Karl Ivanovich Bogdanovich
Bogdanovich, Karl Ivanovich
Born Nov. 29, 1864, in Liutsin, Vitebsk Province; died June 5, 1947, in Warsaw. Polish geologist.
Bogdanovich graduated from the St. Petersburg Mining Institute in 1886. From 1901 to 1917 he worked on the geological committee in Russia (after 1914, as director), and at the same time he was professor at the St. Petersburg Mining Institute (1902–19). Before 1919 he conducted a great number of investigations in various parts of European Russia and in Middle Asia, Central Asia, Siberia, and the Caucasus. In 1912–13, Bogdanovich made a major compendium on ore deposits and in 1931, another on petroleum geology. Bogdanovich’s work in Kamchatka (1895–98) laid the foundation for geological knowledge about this remote region.
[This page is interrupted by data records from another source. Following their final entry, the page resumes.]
(* ===== verification/RangeLockWait.v ===== *)
(** * Blocking range-lock requests

    [RangeLockList::set_lock] with [is_nonblocking = false]
    ([kernel/core/src/fs/vfs/range_lock/mod.rs]) makes a [Waiter] and calls
    [Waiter::pause_until] ([kernel/core/src/process/signal/pause.rs], over
    [Waiter::wait_until_or_cancelled] of [ostd/src/sync/wait.rs]) with a closure that tries the
    request and enqueues the waker on the conflicting lock.  This file puts any number of such
    threads beside threads that set, release and close, and shows that no thread sleeps on a request
    that could be granted. *)

From S2P Require Import Prelude WaitQueue RangeLock.

(** ** The machine *)

(** Where a thread inside [wait_until_or_cancelled] is: about to call [cond], or in [wait]. *)
Inductive phase := Trying | Sleeping.

Record lock_sys := mkSys {
  sys_list : list RangeLockItem;
  sys_world : WaitWorld;
  sys_pending : gmap nat (RangeLockItem * phase)   (** by the identity of the thread's waker *)
}.

Definition set_waker (ww : WaitWorld) (w : nat) (k : Waker) : WaitWorld :=
  mkWaitWorld (ww_queues ww) (<[w := k]> (ww_wakers ww)).

(** Each critical section of the list's mutex is one step, with the wake-ups it makes.  A queue
    holds fewer than [2^32] entries, each of which is a live allocation. *)
Inductive sys_step : lock_sys -> lock_sys -> Prop :=
  | sys_begin l ww p w req t :
      (* [Waiter::new_pair], on the way into [pause_until] *)
      valid req -> type_ req <> Unlock -> ww_wakers ww !! w = None ->
      sys_step (mkSys l ww p) (mkSys l (set_waker ww w (mkWaker false t)) (<[w := (req, Trying)]> p))
  | sys_granted l ww p w req l' eff k :
      (* [cond] returns the result, and the waiter is dropped *)
      p !! w = Some (req, Trying) ->
      set_lock_attempt l req w = Ret (l', eff, Some (Ok tt)) ->
      ww_wakers (run_effects ww eff) !! w = Some k ->
      sys_step (mkSys l ww p)
               (mkSys l' (set_waker (run_effects ww eff) w (mkWaker true (task k))) (delete w p))
  | sys_refused l ww p w req eff :
      (* [cond] returns [None] *)
      p !! w = Some (req, Trying) ->
      set_lock_attempt l req w = Ret (l, eff, None) ->
      (forall q wq, ww_queues ww !! q = Some wq -> num_wakers wq + 1 < 2 ^ 32) ->
      sys_step (mkSys l ww p) (mkSys l (run_effects ww eff) (<[w := (req, Sleeping)]> p))
  | sys_woken l ww p w req k :
      (* [do_wait] returns after swapping [has_woken] back to [false] *)
      p !! w = Some (req, Sleeping) ->
      ww_wakers ww !! w = Some k -> has_woken k = true ->
      sys_step (mkSys l ww p)
               (mkSys l (set_waker ww w (mkWaker false (task k))) (<[w := (req, Trying)]> p))
  | sys_signal l ww p w k :
      (* a signal wakes the thread's waker *)
      ww_wakers ww !! w = Some k ->
      sys_step (mkSys l ww p) (mkSys l (set_waker ww w (mkWaker true (task k))) p)
  | sys_cancel l ww p w req k l' eff r :
      (* a signal is pending: the waker is closed, [cond] is called once more, and the thread
         leaves with its result or with [EINTR] *)
      p !! w = Some (req, Sleeping) -> ww_wakers ww !! w = Some k ->
      set_lock_attempt l req w = Ret (l', eff, r) ->
      (forall q wq, ww_queues ww !! q = Some wq -> num_wakers wq + 1 < 2 ^ 32) ->
      sys_step (mkSys l ww p)
               (mkSys l' (run_effects (set_waker ww w (mkWaker true (task k))) eff) (delete w p))
  | sys_try l ww p req l' eff res :
      (* a non-blocking request of another thread *)
      valid req -> type_ req <> Unlock ->
      try_set_lock l req None = Ret (l', eff, res) ->
      sys_step (mkSys l ww p) (mkSys l' (run_effects ww eff) p)
  | sys_unlock l ww p lock l' eff :
      valid lock -> unlock l lock = Ret (l', eff) ->
      sys_step (mkSys l ww p) (mkSys l' (run_effects ww eff) p)
  | sys_unlock_all l ww p o :
      sys_step (mkSys l ww p)
               (mkSys (fst (unlock_all l o)) (run_effects ww (snd (unlock_all l o))) p).

Definition sys_init : lock_sys := mkSys [] (mkWaitWorld ∅ ∅) ∅.

(** The thread of waker [w] sleeps on [req]: [do_wait] finds its flag unset. *)
Definition sleeps_on (s : lock_sys) (w : nat) (req : RangeLockItem) : Prop :=
  sys_pending s !! w = Some (req, Sleeping) /\
  has_woken <$> ww_wakers (sys_world s) !! w = Some false.

(** ** The invariant *)

(** A refused request has been woken since, or its waker still sits on a lock it conflicts with. *)
Definition parked (l : list RangeLockItem) (ww : WaitWorld) (w : nat) (req : RangeLockItem) : Prop :=
  woken_in (ww_wakers ww) w \/
  exists it, it ∈ l /\ conflict_with req it = true /\ waits_in ww (waitqueue it) w.

Record sys_inv (s : lock_sys) : Prop := {
  inv_wf : wf (sys_list s);
  inv_ww : ww_ok (sys_world s);
  inv_pending : forall w req ph, sys_pending s !! w = Some (req, ph) ->
    valid req /\ is_Some (ww_wakers (sys_world s) !! w) /\
    (ph = Sleeping -> parked (sys_list s) (sys_world s) w req)
}.

Lemma conflict_survives l l' eff m req it :
  edit_ok l l' eff m -> wf l -> valid req -> it ∈ l -> conflict_with req it = true ->
  wake it ∈ eff \/
  exists it', it' ∈ l' /\ conflict_with req it' = true /\ waitqueue it' = waitqueue it.
Proof.
  intros He (Hv & _) Hr Hit Hc. rewrite Forall_forall in Hv.
  apply conflict_with_spec in Hc as (Ho & Ht & x & Hx & Hy); [|done|by apply Hv].
  destruct (edit_announces _ _ _ _ He it x Hit Hy) as [(it' & Hin & Hq & Ht' & Hh)|?]; [right|by left].
  exists it'. split_and!; [done| |done].
  assert (owner it' = owner it) as Ho' by (unfold holds in Hh; by boolify).
  destruct (edit_wf _ _ _ _ He) as (Hv' & _). rewrite Forall_forall in Hv'.
  apply conflict_with_spec; [done|by apply Hv'|]. rewrite Ho', Ht'. split_and!; eauto.
Qed.

Lemma parked_edit l l' eff m ww w req :
  edit_ok l l' eff m -> wf l -> ww_ok ww -> valid req -> is_Some (ww_wakers ww !! w) ->
  parked l ww w req -> parked l' (run_effects ww eff) w req.
Proof.
  intros He Hwf Hok Hr Hs [Hw|(it & Hit & Hc & Hq)].
  - left. apply run_effects_monotone; [apply He|done..].
  - destruct (run_effects_waiter eff ww (waitqueue it) w) as [[_ ?]|[Hn ?]];
      [apply He|done..|by left|].
    destruct (conflict_survives _ _ _ _ req it He) as [Hin|(it' & ? & ? & E)]; [done..| |].
    + by destruct Hn.
    + right. exists it'. by rewrite E.
Qed.

Lemma sys_inv_edit l ww p l' eff m :
  sys_inv (mkSys l ww p) -> edit_ok l l' eff m -> sys_inv (mkSys l' (run_effects ww eff) p).
Proof.
  intros [Hwf Hok Hp] He. simpl in *.
  destruct (run_effects_frame eff ww (edit_wakes _ _ _ _ He) Hok) as (Hok' & _ & Hdom).
  split; simpl; [apply He|done|]. intros w req ph Hw.
  destruct (Hp w req ph Hw) as (Hv & Hs & Hpk). split_and!; [done|auto|].
  intros Hph. apply (parked_edit l l' eff m); auto.
Qed.

(** Steps that touch only the waker [w], without unsetting a flag that a sleeper relies on. *)
Lemma sys_inv_set_waker l ww p w k p' :
  sys_inv (mkSys l ww p) ->
  (forall j, j <> w -> p' !! j = p !! j) ->
  (forall req ph, p' !! w = Some (req, ph) -> valid req /\ (ph = Sleeping -> has_woken k = true)) ->
  sys_inv (mkSys l (set_waker ww w k) p').
Proof.
  intros [Hwf Hok Hp] Hj Hw. simpl in *. split; simpl; [done|done|].
  intros j req ph Hjp. destruct (decide (j = w)) as [->|Hne].
  - destruct (Hw req ph Hjp) as [Hv Hk]. split_and!; [done|by rewrite lookup_insert_eq|].
    intros Hph. left. unfold woken_in. simpl. rewrite lookup_insert_eq. simpl. by rewrite Hk.
  - rewrite Hj in Hjp by done. destruct (Hp j req ph Hjp) as (Hv & Hs & Hpk).
    split_and!; [done|by rewrite lookup_insert_ne|]. intros Hph.
    destruct (Hpk Hph) as [Hwk|(it & ? & ? & ?)]; [left|right; by exists it].
    unfold woken_in in *. simpl. by rewrite lookup_insert_ne.
Qed.

Lemma waits_in_enqueue ww q w q' w' :
  waits_in ww q' w' -> waits_in (run_effect ww (Enqueue q w)) q' w'.
Proof.
  intros (wq & E & Hin). simpl. unfold waits_in. simpl. rewrite lookup_insert.
  case_decide; [subst q'|by exists wq]. eexists. split; [done|]. rewrite E. simpl. set_solver.
Qed.

Lemma ww_ok_enqueue ww q w :
  ww_ok ww -> (forall q wq, ww_queues ww !! q = Some wq -> num_wakers wq + 1 < 2 ^ 32) ->
  ww_ok (run_effect ww (Enqueue q w)).
Proof.
  intros Hok Hb q' wq. simpl. rewrite lookup_insert. case_decide; [|apply Hok]. intros [= <-].
  destruct (ww_queues ww !! q) as [wq|] eqn:E; simpl; apply wq_ok_enqueue; eauto using wq_ok_new.
  simpl. lia.
Qed.

Lemma sys_inv_enqueue l ww p w req it p' :
  sys_inv (mkSys l ww p) ->
  (forall q wq, ww_queues ww !! q = Some wq -> num_wakers wq + 1 < 2 ^ 32) ->
  it ∈ l -> conflict_with req it = true ->
  (p' = p \/ exists ph, p !! w = Some (req, ph) /\ p' = <[w := (req, Sleeping)]> p) ->
  sys_inv (mkSys l (run_effects ww [Enqueue (waitqueue it) w]) p').
Proof.
  intros [Hwf Hok Hp] Hb Hit Hc Hp'. cbn [run_effects fold_left] in *. simpl in *.
  split; simpl; [done|by apply (ww_ok_enqueue ww)|].
  assert (forall j r ph, p !! j = Some (r, ph) -> valid r /\ is_Some (ww_wakers ww !! j) /\
    (ph = Sleeping -> parked l (run_effect ww (Enqueue (waitqueue it) w)) j r)) as Hkeep.
  { intros j r ph Hj. destruct (Hp j r ph Hj) as (? & ? & Hpk). split_and!; [done..|].
    intros Hph. destruct (Hpk Hph) as [?|(it' & ? & ? & ?)]; [by left|right].
    exists it'. split_and!; [done..|]. by apply waits_in_enqueue. }
  destruct Hp' as [->|(ph0 & Hw & ->)]; [done|].
  intros j r ph. rewrite lookup_insert. case_decide; [subst j|apply Hkeep]. intros [= <- <-].
  destruct (Hp w req ph0 Hw) as (? & ? & _). split_and!; [done..|]. intros _. right.
  exists it. split_and!; [done..|]. eexists. simpl. rewrite lookup_insert_eq. split; [done|].
  simpl. set_solver.
Qed.

(** An attempt under the mutex either edits the list or enqueues on a conflicting lock. *)
Lemma attempt_cases l req w l' eff r :
  wf l -> valid req -> set_lock_attempt l req w = Ret (l', eff, r) ->
  (r = Some (Ok tt) /\ exists m, edit_ok l l' eff m) \/
  (r = None /\ l' = l /\ exists it, it ∈ l /\ conflict_with req it = true /\
     eff = [Enqueue (waitqueue it) w]).
Proof.
  intros Hwf Hv E. unfold set_lock_attempt in E.
  destruct (try_set_lock_cases l req (Some w) Hwf Hv) as [(_ & it & ? & ? & Et)|(_ & l2 & e2 & Et & He)];
    rewrite Et in E; simplify_eq/=; [right|left]; eauto 8.
Qed.

Lemma sys_inv_step s s' : sys_inv s -> sys_step s s' -> sys_inv s'.
Proof.
  intros Hinv Hstep. destruct Hstep as [l ww p w req t Hv Ht Hf|l ww p w req l' eff k Hw E Hk
    |l ww p w req eff Hw E Hb|l ww p w req k Hw Hk Hwk|l ww p w k Hk
    |l ww p w req k l' eff r Hw Hk E Hb|l ww p req l' eff res Hv Ht E|l ww p lock l' eff Hv E|l ww p o];
    pose proof Hinv as [Hwf Hok Hp]; simpl in *.
  - apply (sys_inv_set_waker l ww p); [done| |].
    + intros j Hj. by rewrite lookup_insert_ne.
    + intros r ph. rewrite lookup_insert_eq. by intros [= <- <-].
  - destruct (attempt_cases l req w l' eff _ Hwf ltac:(by eapply Hp) E) as [(_ & m & He)|(? & _)]; [|done].
    apply (sys_inv_set_waker l' _ p); [by eapply sys_inv_edit| |].
    + intros j Hj. by rewrite lookup_delete_ne.
    + intros r ph. by rewrite lookup_delete_eq.
  - destruct (attempt_cases l req w l eff _ Hwf ltac:(by eapply Hp) E)
      as [(? & _)|(_ & _ & it & Hit & Hc & ->)]; [done|].
    eapply sys_inv_enqueue; [done..|]. right. eauto.
  - apply (sys_inv_set_waker l ww p); [done| |].
    + intros j Hj. by rewrite lookup_insert_ne.
    + intros r ph. rewrite lookup_insert_eq. intros [= <- <-]. split; [|done]. by eapply Hp.
  - apply (sys_inv_set_waker l ww p); [done|done|]. intros r ph Hr. split; [|done]. by eapply Hp.
  - assert (sys_inv (mkSys l (set_waker ww w (mkWaker true (task k))) (delete w p))) as Hc.
    { apply (sys_inv_set_waker l ww p); [done| |].
      - intros j Hj. by rewrite lookup_delete_ne.
      - intros r0 ph. by rewrite lookup_delete_eq. }
    destruct (attempt_cases l req w l' eff r Hwf ltac:(by eapply Hp) E)
      as [(_ & m & He)|(_ & -> & it & Hit & Hci & ->)].
    + by eapply sys_inv_edit.
    + eapply sys_inv_enqueue; [done..|]. by left.
  - destruct (try_set_lock_cases l req None Hwf Hv) as [(_ & it & _ & _ & E')|(_ & l2 & e2 & E' & He)];
      rewrite E in E'; simplify_eq; [done|]. by eapply sys_inv_edit.
  - destruct (unlock_edit_ok l lock Hwf Hv) as (l2 & e2 & E' & He). rewrite E in E'. simplify_eq.
    by eapply sys_inv_edit.
  - eapply sys_inv_edit; [done|]. by apply unlock_all_edit_ok.
Qed.

Lemma sys_inv_init : sys_inv sys_init.
Proof.
  split; simpl; [split_and!; constructor|by intros q wq|by intros w req ph].
Qed.

(** ** Properties *)

(** C3: No blocked request sleeps while it could be granted.  In every reachable state of any number
    of threads that set (blocking or not), release and close locks on a file, a thread asleep in
    [set_lock] has a request that conflicts with the list, and its waker sits on the wait queue of
    a lock of the list that it conflicts with. *)
Theorem sleeping_request_conflicts s w req :
  rtc sys_step sys_init s -> sleeps_on s w req ->
  conflicts (sys_list s) req /\
  exists it, it ∈ sys_list s /\ conflict_with req it = true /\
    waits_in (sys_world s) (waitqueue it) w.
Proof.
  intros Hr [Hp Hf]. assert (sys_inv s) as [Hwf _ Hinv].
  { pose proof sys_inv_init as H0. revert H0. induction Hr; eauto using sys_inv_step. }
  destruct (Hinv w req Sleeping Hp) as (Hv & _ & Hpk).
  destruct (Hpk eq_refl) as [Hw|(it & Hit & Hc & Hq)]; [unfold woken_in in Hw; congruence|].
  split; [|by exists it]. pose proof (find_conflict (sys_list s) req Hwf Hv) as H.
  destruct (find_first _ _) eqn:E; [apply H|].
  apply find_first_None in E. rewrite Forall_forall in E. by rewrite E in Hc.
Qed.

Lemma sleeping_request_conflicts_witness :
  exists s, rtc sys_step sys_init s /\ sleeps_on s 9 demo_c /\ conflicts (sys_list s) demo_c.
Proof.
  assert (exists s, rtc sys_step sys_init s /\ sleeps_on s 9 demo_c) as (s & Hr & Hs).
  { eexists. split.
    - eapply rtc_l; [apply (sys_try [] _ _ demo_a [demo_a] [] (Ok tt)); done|].
      eapply rtc_l; [apply (sys_begin _ _ _ 9%nat demo_c 500); done|].
      eapply rtc_l; [|apply rtc_refl].
      apply (sys_refused _ _ _ 9%nat demo_c [Enqueue 1%nat 9%nat]); [done..|].
      intros q wq. simpl. by rewrite lookup_empty.
    - done. }
  exists s. split_and!; [done..|]. by apply (sleeping_request_conflicts s 9 demo_c).
Defined.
His investigations in the Kuban-Black Sea petroleum region provided valuable findings for the stratigraphy of the Cenozoic, partly Cretaceous, deposits in the south of Russia. His work in Middle Asia made a contribution to seismology and led to the designing of a tectonic diagram for this region. In 1919, Bogdanovich moved to Poland, where he became professor at the Kraków Mining Academy. During his last years he directed the Geological Service of the Polish People’s Republic.